EXERCISE BRIEF. The answer must consist of every line in the data that contains "ocapacity".

################

(** A successful decoding: the octets are digits and fill, and the characters are theirs. *)
Lemma digits_decode_run m data size value capacity dg ds k : data <> NULL -> value <> NULL ->
  nibbles (bytes_of m data size) = ds ++ replicate k 15 -> Forall is_digit ds -> 0 <= size <= (SIZE_MAX - 1) / 2 ->
  config.(dc_width) = 0 \/ size = config.(dc_width) -> zlen ds < capacity -> disjoint_range value (zlen ds + 1) data size ->
  exists m' dg', tlv_digits_decode (Some config) m data size value capacity dg = (TLV_OK, m', dg') /\
    only_changes m m' value (zlen ds + 1) /\ bytes_of m' value (zlen ds + 1) = map (Z.add 48) ds ++ [0].
Proof using Hwidth.
  intros Hd Hv Hn Hds Hs Hw Hc Hap. unfold tlv_digits_decode.
  assert (is_null value || is_null data && negb (size =? 0) = false) as -> by now destruct value, data.
  assert (negb (dc_width config =? 0) && negb (size =? dc_width config) = false) as ->.
  { destruct Hw as [E|E]; rewrite E; [done|]. rewrite Z.eqb_refl. apply andb_false_r. }
  rewrite (proj2 (Z.ltb_ge _ _)) by lia. cbn [orb]. rewrite count_loop_leading.
  assert (nibble_seq m data 0 (Z.to_nat (size * 2)) = ds ++ replicate k 15) as En.
  { replace (Z.to_nat (size * 2)) with (2 * Z.to_nat size)%nat by lia. pose proof (nibble_seq_octets m data (Z.to_nat size) 0 ltac:(lia)) as E.
    rewrite Z.mul_0_r, padd_0, Z2Nat.id in E by lia. congruence. }
  rewrite En, (leading_padded ds k Hds). cbn [option_map]. rewrite Z.add_0_l, (proj2 (Z.leb_gt _ _)) by lia.
  assert (zlen ds + Z.of_nat k = 2 * size) as Elen.
  { apply (f_equal length) in En. unfold nibble_seq in En. rewrite length_map, length_seq, length_app, length_replicate in En. lia. }
  destruct (store_loop_spec (length ds) m data value m 0) as [Ho Hb]; try done.
  { assert ((0 + zlen ds + 1) / 2 <= size) by (Z.to_euclidean_division_equations; lia). destruct value, data; cbn [disjoint_range] in *; lia. }
  rewrite Z.add_0_l in *. change (Z.to_nat 0 + length ds)%nat with (length ds) in Hb. rewrite Nat2Z.id. set (m1 := digits_store_loop _ _ _ _ _) in *.
  assert (nibble_seq m data 0 (length ds) = ds) as Eds.
  { unfold nibble_seq in *. replace (Z.to_nat (size * 2)) with (length ds + k)%nat in En by lia. rewrite seq_app, map_app in En.
    apply app_inj_1 in En as [En _]; [done|]. now rewrite length_map, length_seq. }
  rewrite Eds in Hb. eexists _, _. split; [reflexivity|]. split.
  - eapply only_trans; [apply (only_prefix _ _ _ _ (zlen ds)); [lia|exact Ho]|]. apply st_only. lia.
  - rewrite bytes_of_snoc by lia. rewrite ld_st_same by now destruct value. f_equal. rewrite <- Hb. apply bytes_of_ext. intros j Hj. apply ld_st_other. lia.
Qed.

(** Nothing else is decoded. *)
Lemma digits_decode_only m data size value capacity dg m' dg' : 0 <= size ->
  tlv_digits_decode (Some config) m data size value capacity dg = (TLV_OK, m', dg') ->
  exists ds k, nibbles (bytes_of m data size) = ds ++ replicate k 15 /\ Forall is_digit ds /\ zlen ds < capacity /\
    (config.(dc_width) = 0 \/ size = config.(dc_width)).
Proof using Hwidth.
  intros Hs. unfold tlv_digits_decode. destruct (_ || _ && _); [done|]. destruct (_ || _) eqn:Ew; [done|]. rewrite count_loop_leading.
  destruct (leading_digits false _) as [c|] eqn:El; [|done]. cbn [option_map]. destruct (Z.leb_spec capacity (0 + c)); [done|]. intros _.
  apply leading_some in El as (ds & k & En & Hds & -> & _).
  2: { eapply (list.Forall_impl is_nibble); [apply nibble_seq_range|]. unfold is_nibble. intros; lia. }
  exists ds, k. replace (Z.to_nat (size * 2)) with (2 * Z.to_nat size)%nat in En by lia.
  pose proof (nibble_seq_octets m data (Z.to_nat size) 0 ltac:(lia)) as E. rewrite Z.mul_0_r, padd_0, Z2Nat.id in E by lia.
  split; [congruence|]. split; [done|]. split; [lia|]. apply orb_false_iff in Ew as [Ew _]. apply andb_false_iff in Ew as [Ew|Ew]; apply negb_false_iff, Z.eqb_eq in Ew; auto.
Qed.

Lemma padded_length ds : digits_fit config ds -> length (digits_padded config ds) = (2 * Z.to_nat (digits_octets config (zlen ds)))%nat.
Proof using.
  intros [_ [Hl _]]. unfold digits_padded. rewrite length_app, length_replicate. assert (zlen ds <= 2 * (zlen ds / 2 + zlen ds mod 2)) by (Z.to_euclidean_division_equations; lia). lia.
Qed.

Lemma padded_nibbles ds : digits_fit config ds -> Forall is_nibble (digits_padded config ds).
Proof using.
  intros [Hds _]. unfold digits_padded. apply list.Forall_app. split; [eapply (list.Forall_impl is_digit); [exact Hds|]; unfold is_digit, is_nibble; intros; lia|].
  apply list.Forall_forall. intros x Hx. apply elem_of_replicate in Hx as [-> _]. unfold is_nibble. lia.
Qed.

Lemma digits_encode_run m value data ds capacity w0 dg : digits_fit config ds -> value <> NULL -> data <> NULL ->
  bytes_of m value (zlen ds) = map (Z.add 48) ds -> digits_octets config (zlen ds) <= capacity -> disjoint_range data (digits_octets config (zlen ds)) value (zlen ds) ->
  exists m' dg', tlv_digits_encode (Some config) m value (zlen ds) data capacity (Some w0) dg = (TLV_OK, m', Some (digits_octets config (zlen ds)), dg') /\
    only_changes m m' data (digits_octets config (zlen ds)) /\
    bytes_of m' data (digits_octets config (zlen ds)) = pack_nibbles (digits_padded config ds).
Proof using Hwidth.
  intros Hfit Hv Hd Hb Hc Hap. pose proof Hfit as [Hds [Hl Hm]]. unfold tlv_digits_encode.
  assert (is_null value || is_null data && negb (capacity =? 0) = false) as -> by now destruct value, data.
  unfold digits_octets in *. set (n := zlen ds / 2 + zlen ds mod 2) in *.
  assert (negb (dc_width config =? 0) && (dc_width config <? n) = false) as -> by (destruct (Z.eqb_spec (dc_width config) 0); [done|cbn; apply Z.ltb_ge; lia]).
  assert ((if negb (dc_width config =? 0) then dc_width config else n) = if dc_width config =? 0 then n else dc_width config) as -> by now destruct (_ =? 0).
  set (k := if dc_width config =? 0 then n else dc_width config) in *. rewrite (proj2 (Z.ltb_ge _ k)) by lia.
  assert (digits_valid_loop (Z.to_nat (zlen ds)) m value 0 = true) as ->.
  { apply valid_loop_chars. rewrite padd_0, Z2Nat.id, Hb by lia. apply list.Forall_forall. intros x Hx.
    apply list_elem_of_In, in_map_iff in Hx as (d & <- & Hin). rewrite List.Forall_forall in Hds. specialize (Hds d Hin). unfold is_digit in Hds. lia. }
  cbn [negb]. rewrite (data_null data Hd), (proj2 (Z.ltb_ge capacity k)) by lia. cbn [negb andb].
  assert (zlen ds <= 2 * n) as Hn by (unfold n; Z.to_euclidean_division_equations; lia).
  destruct (pack_loop_spec (Z.to_nat k) m value (zlen ds) data ds m 0) as [Ho Hb2]; try done; [rewrite Z2Nat.id by lia; exact Hap|].
  rewrite Z.add_0_l, Z2Nat.id in * by lia. change (Z.to_nat 0 + Z.to_nat k)%nat with (Z.to_nat k) in Hb2. eexists _, _. split; [reflexivity|]. split; [exact Ho|].
  rewrite Hb2. f_equal. rewrite nibbles_padded by lia. unfold digits_padded, digits_octets. fold n k. do 2 f_equal. lia.
Qed.
End Laws.

(** C39. The digits codec is exact: the characters of decimal digits are packed two to an octet and filled up with the
    nibble 15 to the fixed or the least width, and decoding gives back the characters and a NUL, touching
    nothing else; whatever octets decode are digits followed by fill and nothing else, with room for
    the characters and the NUL. *)
Theorem digits_codec_exact `{Platform} (config : tlv_digits_codec_config_t) (m : mem) (value data out : ptr) (ds : list Z)
  (capacity ocapacity w0 : Z) (dg1 dg2 : option tlv_codec_diagnostic_t)
  (Hwidth : 0 <= config.(dc_width)) (Hfit : digits_fit config ds) (Hv : value <> NULL) (Hd : data <> NULL) (Hout : out <> NULL)
  (Hb : bytes_of m value (zlen ds) = map (Z.add 48) ds) (Hc : digits_octets config (zlen ds) <= capacity)
  (Hoc : zlen ds < ocapacity) (Hap : disjoint_range data (digits_octets config (zlen ds)) value (zlen ds))
  (Hap2 : disjoint_range out (zlen ds + 1) data (digits_octets config (zlen ds))) :
  (exists m1 d1 m2 d2, let n := digits_octets config (zlen ds) in
    tlv_digits_encode (Some config) m value (zlen ds) data capacity (Some w0) dg1 = (TLV_OK, m1, Some n, d1) /\
    only_changes m m1 data n /\ bytes_of m1 data n = pack_nibbles (digits_padded config ds) /\
    tlv_digits_decode (Some config) m1 data n out ocapacity dg2 = (TLV_OK, m2, d2) /\
    only_changes m1 m2 out (zlen ds + 1) /\ bytes_of m2 out (zlen ds + 1) = map (Z.add 48) ds ++ [0]) /\
  (forall m0 octets size target room dg m' dg', 0 <= size ->
    tlv_digits_decode (Some config) m0 octets size target room dg = (TLV_OK, m', dg') ->
    exists ds k, nibbles (bytes_of m0 octets size) = ds ++ replicate k 15 /\ Forall is_digit ds /\ zlen ds < room /\
      (config.(dc_width) = 0 \/ size = config.(dc_width))).
Proof.
  split; [|intros; eapply digits_decode_only; eassumption].
  destruct (digits_encode_run config Hwidth m value data ds capacity w0 dg1 Hfit Hv Hd Hb Hc Hap) as (m1 & d1 & E1 & Ho1 & Hb1).
  pose proof Hfit as [Hds [Hl Hm]]. assert (0 <= digits_octets config (zlen ds)) as H0n by (unfold digits_octets; destruct (_ =? 0); [Z.to_euclidean_division_equations|]; lia).
  destruct (digits_decode_run config Hwidth m1 data (digits_octets config (zlen ds)) out ocapacity dg2 ds
    (Z.to_nat (2 * digits_octets config (zlen ds) - zlen ds))) as (m2 & d2 & E2 & Ho2 & Hb2); try done.
  - rewrite Hb1. exact (nibbles_pack _ _ (padded_length config ds Hfit) (padded_nibbles config ds Hfit)).
  - unfold digits_octets. destruct (Z.eqb_spec (dc_width config) 0); auto.
  - exists m1, d1, m2, d2. done.
Qed.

################

ANSWER SPACE.
  (capacity ocapacity w0 : Z) (dg1 dg2 : option tlv_codec_diagnostic_t)
  (Hoc : zlen ds < ocapacity) (Hap : disjoint_range data (digits_octets config (zlen ds)) value (zlen ds))
    tlv_digits_decode (Some config) m1 data n out ocapacity dg2 = (TLV_OK, m2, d2) /\
  destruct (digits_decode_run config Hwidth m1 data (digits_octets config (zlen ds)) out ocapacity dg2 ds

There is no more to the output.